1. Spatial Binning of Color
  • The first part of the feature is the raw pixel values of an image. The image from training data is resized and converted into a vector using ravel().

cv2.resize() function from OpenCV library is used to resize the image.

# Define a function to compute binned color features  
def bin_spatial(img, size=(32, 32)):
    # Use cv2.resize().ravel() to create the feature vector
    features = cv2.resize(img, size).ravel() 
    # Return the feature vector
    return features
2. Histogramms of color
  • We can detect a car by looking at its colors. Color of an image provides important information that can help us to distinguish a car from non-car.

YCrCb just like any other color spaces contains 3 color channels. Histograms of pixels from each channel are constructed with bin size equals 32.
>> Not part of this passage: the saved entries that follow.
(** * Pincer: the rate limiter and the blocking HTTP wrapper

    A shallow embedding of

    - [src/pincer/core/ratelimiter.py]: the [Bucket] dataclass and the
      [RateLimiter] class with [save_response_bucket] (the specification's
      [observe] / [recordHeaders]) and [wait_until_not_ratelimited] (the
      specification's [acquire]);
    - [src/pyscord/core/http/__init__.py]: [HttpApi] and its [get];
    - [src/pincer/utils/conversion.py]: [construct_client_dict];
    - [src/pincer/objects/guild/channel.py]: [ChannelType],
      [_channel_type_map] and the class selection of [Channel.from_id] and
      [Channel.edit].

    Python [int] is [Z]; Python [float] is IEEE binary64, the kernel's
    [PrimFloat.float]; [Dict] is a finite map; an exception is a value of
    [exc] carried by [outcome].  The clock ([time()]) is an argument of each
    call, the request to [sleep] is part of the result. *)

From Stdlib Require Import ZArith String Ascii List.
From Stdlib Require Import PrimFloat Uint63.
From stdpp Require Import gmap strings.

Open Scope string_scope.
Open Scope Z_scope.

(** ** The fragment of the Python runtime the two files use *)

Module py.

(** The exceptions the modelled code can raise. *)
Inductive exc : Type :=
| KeyError (key : string)          (* [d[key]] on a missing key *)
| ValueError (arg : string)        (* [int(arg)] / [float(arg)] on a bad literal *)
| JSONDecodeError                  (* [res.json()] on a body that is not JSON *)
| ConnectionError                  (* the transport got no response *)
| Exception (status : Z).          (* [raise Exception(res.status_code)] *)

(** A call either returns a value or raises. *)
Inductive outcome (A : Type) : Type :=
| Return (a : A)
| Raise (e : exc).
Arguments Return {A} a.
Arguments Raise {A} e.

#[global] Instance outcome_ret : MRet outcome := fun A a => Return a.
#[global] Instance outcome_bind : MBind outcome :=
  fun A B k m => match m with Return a => k a | Raise e => Raise e end.

Definition returned {A} (o : outcome A) : bool :=
  match o with Return _ => true | Raise _ => false end.

(** [d[key]]: the value, or [KeyError]. *)
Definition getitem (d : gmap string string) (key : string) : outcome string :=
  match d !! key with
  | Some v => Return v
  | None => Raise (KeyError key)
  end.

(** Truth value of a [str]: false exactly for the empty string. *)
Definition truthy (s : string) : bool :=
  match s with EmptyString => false | String _ _ => true end.

(** The builtin conversions [int(str)] and [float(str)].  They belong to the
    interpreter, not to the repository, so the development is stated over any
    pair of conversions; [None] stands for [ValueError]. *)
Class Builtins : Type := {
  int_of : string -> option Z;
  float_of : string -> option float
}.

Definition int_ `{Builtins} (s : string) : outcome Z :=
  match int_of s with Some z => Return z | None => Raise (ValueError s) end.

Definition float_ `{Builtins} (s : string) : outcome float :=
  match float_of s with Some x => Return x | None => Raise (ValueError s) end.

(** Python's [max(a, b)] on floats: [b] when [b > a], otherwise [a]. *)
Definition max_ (a b : float) : float := if PrimFloat.ltb a b then b else a.

(** *** Concrete conversions, for evaluating the code on literal headers

    [decimal_int] reads [[+-]?[0-9]+]; [decimal_float] reads
    [[+-]?[0-9]+(.[0-9]+)?] as the quotient of its digits by a power of ten,
    one correctly rounded binary64 division.  On such literals with at most 15
    significant digits both agree with Python's [int] and [float].  Python
    accepts further forms (surrounding blanks, underscores, exponents, [inf],
    [nan]), which these two reject: the theorems are stated for any
    conversions, and the concrete runs below use plain literals only. *)

Definition digit_of (c : ascii) : option Z :=
  let n := Z.of_N (N_of_ascii c) in
  if (48 <=? n) && (n <=? 57) then Some (n - 48) else None.

Fixpoint digits_value (acc : Z) (s : string) : option Z :=
  match s with
  | EmptyString => Some acc
  | String c s' =>
      match digit_of c with
      | Some d => digits_value (10 * acc + d) s'
      | None => None
      end
  end.

(** Sign and unsigned rest of a literal. *)
Definition split_sign (s : string) : bool * string :=
  match s with
  | String "-"%char s' => (true, s')
  | String "+"%char s' => (false, s')
  | _ => (false, s)
  end.

Definition decimal_int (s : string) : option Z :=
  let '(neg, body) := split_sign s in
  match body with
  | EmptyString => None
  | _ => (fun v => if neg then - v else v) <$> digits_value 0 body
  end.

(** Splits [body] at the first ["."]: integer part, fraction part (if any). *)
Fixpoint split_point (body : string) : string * option string :=
  match body with
  | EmptyString => (EmptyString, None)
  | String "."%char s' => (EmptyString, Some s')
  | String c s' => let '(i, f) := split_point s' in (String c i, f)
  end.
# Define a function to compute color histogram features 
# NEED TO CHANGE bins_range if reading .png files with mpimg!
def color_hist(img, nbins=32, bins_range=(0, 256)):
    # Compute the histogram of the color channels separately
    channel1_hist = np.histogram(img[:,:,0], bins=nbins, range=bins_range)
    channel2_hist = np.histogram(img[:,:,1], bins=nbins, range=bins_range)
    channel3_hist = np.histogram(img[:,:,2], bins=nbins, range=bins_range)
    # Concatenate the histograms into a single feature vector
    hist_features = np.concatenate((channel1_hist[0], channel2_hist[0], channel3_hist[0]))
    # Return the individual histograms, bin_centers and feature vector
    return hist_features
3. Histogramms of object oriented gradients
  • A car can be distinguished from a non-car by looking at its edges. HOG will compute the gradients from blocks of cells. Then, a histogram is constructed with these gradient values.
  • A HOG visulation of a car is shown below.
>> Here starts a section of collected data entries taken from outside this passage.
(** X8: the write-back is skipped when nothing changed: calling the setter
    with the current value, or rendering again with the current key,
    makes no [setItem] call and leaves the store as it is. *)
Theorem no_write_without_change
    (k d : string) (ls : Storage) (es : list Cell.event) (d' : string) :
  Cell.store (Cell.step (Cell.reached k d ls es)
                (Cell.SetValue (Cell.value (Cell.reached k d ls es))))
    = Cell.store (Cell.reached k d ls es)
  /\ Cell.store (Cell.step (Cell.reached k d ls es)
                   (Cell.Rerender (Cell.key (Cell.reached k d ls es)) d'))
    = Cell.store (Cell.reached k d ls es).
Proof.
  pose proof (reached_wf k d ls es) as Hwf.
  set (c := Cell.reached k d ls es) in *.
  rewrite CellFacts.step_SetValue, CellFacts.step_Rerender by exact Hwf.
  unfold Cell.store; simpl. split; case_decide; congruence.
Qed.

Lemma run_other_keys (c : Cell.t) (es : list Cell.event) (k0 : string) :
  Cell.wf c ->
  k0 <> Cell.key c -> k0 ∉ rerender_keys es ->
  getItem k0 (Cell.store (Cell.run c es)) = getItem k0 (Cell.store c).
Proof.
  revert c; induction es as [|e es IH]; intros c Hwf Hk0 Hes; [reflexivity|].
  change (Cell.run c (e :: es)) with (Cell.run (Cell.step c e) es).
  assert (He : (k0 ∉ rerender_keys [e]) /\ (k0 ∉ rerender_keys es)).
  { destruct e; simpl in *; [split; [apply not_elem_of_nil | exact Hes]|].
    apply not_elem_of_cons in Hes as [? ?].
    split; [apply not_elem_of_cons; split; [assumption | apply not_elem_of_nil]
           | assumption]. }
  destruct He as [He Hes'].
  assert (Hk1 : k0 <> Cell.key (Cell.step c e)).
  { destruct (step_key_cases c e Hwf) as [->| Hin]; [exact Hk0|].
    intros ->. contradiction. }
  rewrite IH; [| apply CellFacts.step_wf, Hwf | exact Hk1 | exact Hes'].
  destruct (step_store_cases c e Hwf) as [(-> & _ & _)| ->]; [reflexivity|].
  apply getItem_setItem_ne. congruence.
Qed.

(** X9: the cell touches no entry but those under its own keys: an entry
    under a key that is neither the key of creation nor a key of a later
    render reads the same after any events. *)
Theorem other_entries_untouched
    (k d : string) (ls : Storage) (es : list Cell.event) (k0 : string) :
  k0 <> k -> k0 ∉ rerender_keys es ->
  getItem k0 (Cell.store (Cell.reached k d ls es)) = getItem k0 ls.
Proof.
  intros Hk Hes. unfold Cell.reached.
  rewrite run_other_keys; [| apply CellFacts.create_wf | | exact Hes].
  - rewrite CellFacts.create_spec. unfold Cell.store; simpl.
    apply getItem_setItem_ne. congruence.
  - rewrite CellFacts.create_spec. exact Hk.
Qed.

Lemma other_entries_untouched_witness :
  getItem "theme"
    (Cell.store (Cell.reached "search" "React" (mkStorage {[ "theme" := "dark" ]} [])
                   [Cell.SetValue "Redux"; Cell.Rerender "query" "React"]))
  = getItem "theme" (mkStorage {[ "theme" := "dark" ]} []).
Proof.
  apply (other_entries_untouched "search" "React" (mkStorage {[ "theme" := "dark" ]} [])
           [Cell.SetValue "Redux"; Cell.Rerender "query" "React"] "theme").
  - discriminate.
  - simpl. intros H%list_elem_of_singleton. discriminate.
Defined.

(** X10: the cell never deletes: every key present in the store stays
    present, and after the key changes the entry under the old key still
    holds the value written there (no clean-up on a key change). *)
Theorem entries_never_deleted
    (k d : string) (ls : Storage) (es : list Cell.event) (k' d' : string) :
  dom (entries ls) ⊆ dom (entries (Cell.store (Cell.reached k d ls es)))
  /\ getItem (Cell.key (Cell.reached k d ls es))
       (Cell.store (Cell.step (Cell.reached k d ls es) (Cell.Rerender k' d')))
     = Some (Cell.value (Cell.reached k d ls es)).
Proof.
  split.
  - apply (Cell_reached_ind
             (fun c => dom (entries ls) ⊆ dom (entries (Cell.store c)))).
    + rewrite CellFacts.create_spec. unfold Cell.store; simpl.
      rewrite dom_insert_L. set_solver.
    + intros c e Hwf Hc.
      destruct (step_store_cases c e Hwf) as [(-> & _ & _)| ->]; [exact Hc|].
      simpl. rewrite dom_insert_L. set_solver.
  - pose proof (reached_wf k d ls es) as Hwf.
    set (c := Cell.reached k d ls es) in *.
    rewrite CellFacts.step_Rerender by exact Hwf. unfold Cell.store; simpl.
    destruct Hwf as [_ Hs]. unfold Cell.store in Hs.
    case_decide as Hk; [exact Hs|].
    rewrite getItem_setItem_ne by exact Hk. exact Hs.
Qed.

Lemma run_calls (c : Cell.t) (es : list Cell.event) :
  Cell.wf c ->
  exists w,
    setItem_calls (Cell.store (Cell.run c es)) = setItem_calls (Cell.store c) ++ w
    /\ (length w <= length es)%nat.
Proof.
  revert c; induction es as [|e es IH]; intros c Hwf.
  - exists []. rewrite app_nil_r. split; [reflexivity | simpl; lia].
  - change (Cell.run c (e :: es)) with (Cell.run (Cell.step c e) es).
    destruct (IH (Cell.step c e) (CellFacts.step_wf c e Hwf)) as (w & Hw & Hlen).
    destruct (step_store_cases c e Hwf) as [(E & _ & _)| E]; rewrite E in Hw.
    + exists w. split; [exact Hw | simpl; lia].
    + eexists (_ :: w). split; [rewrite Hw; simpl; rewrite <- app_assoc; reflexivity|].
      simpl; lia.
Qed.

(** X11: the trace of writes only grows, by at most one call per render,
    and its last call is always the current value under the current key. *)
Theorem last_write_is_current (k d : string) (ls : Storage) (es : list Cell.event) :
  last (setItem_calls (Cell.store (Cell.reached k d ls es)))
    = Some (Cell.key (Cell.reached k d ls es), Cell.value (Cell.reached k d ls es))
  /\ exists w,
       setItem_calls (Cell.store (Cell.reached k d ls es)) = setItem_calls ls ++ w
       /\ (1 <= length w <= 1 + length es)%nat.
Proof.
  split.
  - apply (Cell_reached_ind
             (fun c => last (setItem_calls (Cell.store c))
                       = Some (Cell.key c, Cell.value c))).
    + rewrite CellFacts.create_spec. unfold Cell.store; simpl. apply last_snoc.
    + intros c e Hwf Hc.
      destruct (step_store_cases c e Hwf) as [(-> & -> & ->)| ->]; [exact Hc|].
      simpl. apply last_snoc.
  - unfold Cell.reached.
    destruct (run_calls (Cell.create k d ls) es (CellFacts.create_wf k d ls))
      as (w & Hw & Hlen).
    rewrite CellFacts.create_spec in Hw at 2. unfold Cell.store in Hw at 2.
    simpl in Hw. rewrite <- app_assoc in Hw.
    eexists. split; [exact Hw | simpl; lia].
Qed.

(** X12: a cell whose key is ['key'] is the one whose value comes back: a
    fresh cell, created under any key on the store such a cell left,
    starts from that cell's value, unless the value is the empty string,
    in which case it starts from its own default. *)
Theorem literal_key_round_trip
    (k d : string) (ls : Storage) (es : list Cell.event) (k' d' : string) :
  Cell.key (Cell.reached k d ls es) = "key" ->
  Cell.value (Cell.create k' d' (Cell.store (Cell.reached k d ls es)))
    = if truthy (Cell.value (Cell.reached k d ls es))
      then Cell.value (Cell.reached k d ls es)
      else d'.
Proof.
  intros E. pose proof (reached_wf k d ls es) as [_ Hs].
  rewrite E in Hs. rewrite CellFacts.create_spec; simpl.
  rewrite Hs. reflexivity.
Qed.

Lemma literal_key_round_trip_witness :
  Cell.value
    (Cell.create "key" "anything"
       (Cell.store (Cell.reached "key" "React" (mkStorage ∅ []) [Cell.SetValue "Redux"])))
  = if truthy (Cell.value
                 (Cell.reached "key" "React" (mkStorage ∅ []) [Cell.SetValue "Redux"]))
    then Cell.value (Cell.reached "key" "React" (mkStorage ∅ []) [Cell.SetValue "Redux"])
    else "anything".
Proof.
  apply (literal_key_round_trip "key" "React" (mkStorage ∅ []) [Cell.SetValue "Redux"]
           "key" "anything").
  vm_compute. reflexivity.
Defined.

(** * The container and the store *)

(** The event of the search cell that an event of the container amounts to. *)
Lemma search_step (a : App.t) (e : App.event) :
  exists e', App.search (App.step a e) = Cell.step (App.search a) e'.
Proof.
  destruct e as [x|text]; eexists; [apply search_handleRemoveStory | apply search_handleSearch].
Qed.

Lemma App_store_inv (ls : Storage) (es : list App.event) :
  (exists w,
     setItem_calls (App.store (App.reached ls es)) = setItem_calls ls ++ w
     /\ Forall (fun kv => kv.1 = "search") w)
  /\ (forall k0, k0 <> "search" ->
        getItem k0 (App.store (App.reached ls es)) = getItem k0 ls).
Proof.
  cut (let a := App.reached ls es in
       (Cell.wf (App.search a) /\ Cell.key (App.search a) = "search")
       /\ (exists w,
             setItem_calls (App.store a) = setItem_calls ls ++ w
             /\ Forall (fun kv => kv.1 = "search") w)
       /\ (forall k0, k0 <> "search" -> getItem k0 (App.store a) = getItem k0 ls)).
  { intros (_ & H1 & H2). split; assumption. }
  apply (App_reached_ind
    (fun a =>
       (Cell.wf (App.search a) /\ Cell.key (App.search a) = "search")
       /\ (exists w,
             setItem_calls (App.store a) = setItem_calls ls ++ w
             /\ Forall (fun kv => kv.1 = "search") w)
       /\ (forall k0, k0 <> "search" -> getItem k0 (App.store a) = getItem k0 ls))).
  - split; [apply (App_reached_inv ls [])|].
    unfold App.store. change (App.search (App.mount ls)) with (Cell.create "search" "React" ls).
    rewrite CellFacts.create_spec. unfold Cell.store; simpl. split.
    + eexists. split; [reflexivity|]. repeat constructor.
    + intros k0 Hk0. apply getItem_setItem_ne. congruence.
  - intros a e (Hinv & (w & Hw & Hall) & Hframe).
    pose proof (App_step_inv a e Hinv) as Hinv'. split; [exact Hinv'|].
    destruct Hinv as [Hwf Hkey]. destruct Hinv' as [_ Hkey'].
    destruct (search_step a e) as [e' He']. unfold App.store in *.
    rewrite He' in *.
    destruct (step_store_cases (App.search a) e' Hwf) as [(-> & _ & _)| ->].
    + split; [exists w; split; assumption | exact Hframe].
    + rewrite Hkey'. split.
      * eexists (w ++ [_]). simpl. rewrite Hw, <- app_assoc.
        split; [reflexivity|]. apply Forall_app. split; [exact Hall|].
        repeat constructor.
      * intros k0 Hk0. rewrite getItem_setItem_ne by congruence. apply Hframe, Hk0.
Qed.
I used hog function from scikit-image.

# Define a function to return HOG features and visualization
def get_hog_features(img, orient, pix_per_cell, cell_per_block, 
                        vis=False, feature_vec=True):
    # Call with two outputs if vis==True
    if vis == True:
        features, hog_image = hog(img, orientations=orient, 
                                  pixels_per_cell=(pix_per_cell, pix_per_cell),
                                  cells_per_block=(cell_per_block, cell_per_block), 
                                  transform_sqrt=True, 
                                  visualise=vis, feature_vector=feature_vec)
        return features, hog_image
    # Otherwise call with one output
    else:      
        features = hog(img, orientations=orient, 
                       pixels_per_cell=(pix_per_cell, pix_per_cell),
                       cells_per_block=(cell_per_block, cell_per_block), 
                       transform_sqrt=True, 
                       visualise=vis, feature_vector=feature_vec)
        return features
carimage = mpimg.imread('train_images/vehicles/KITTI_extracted/373.png')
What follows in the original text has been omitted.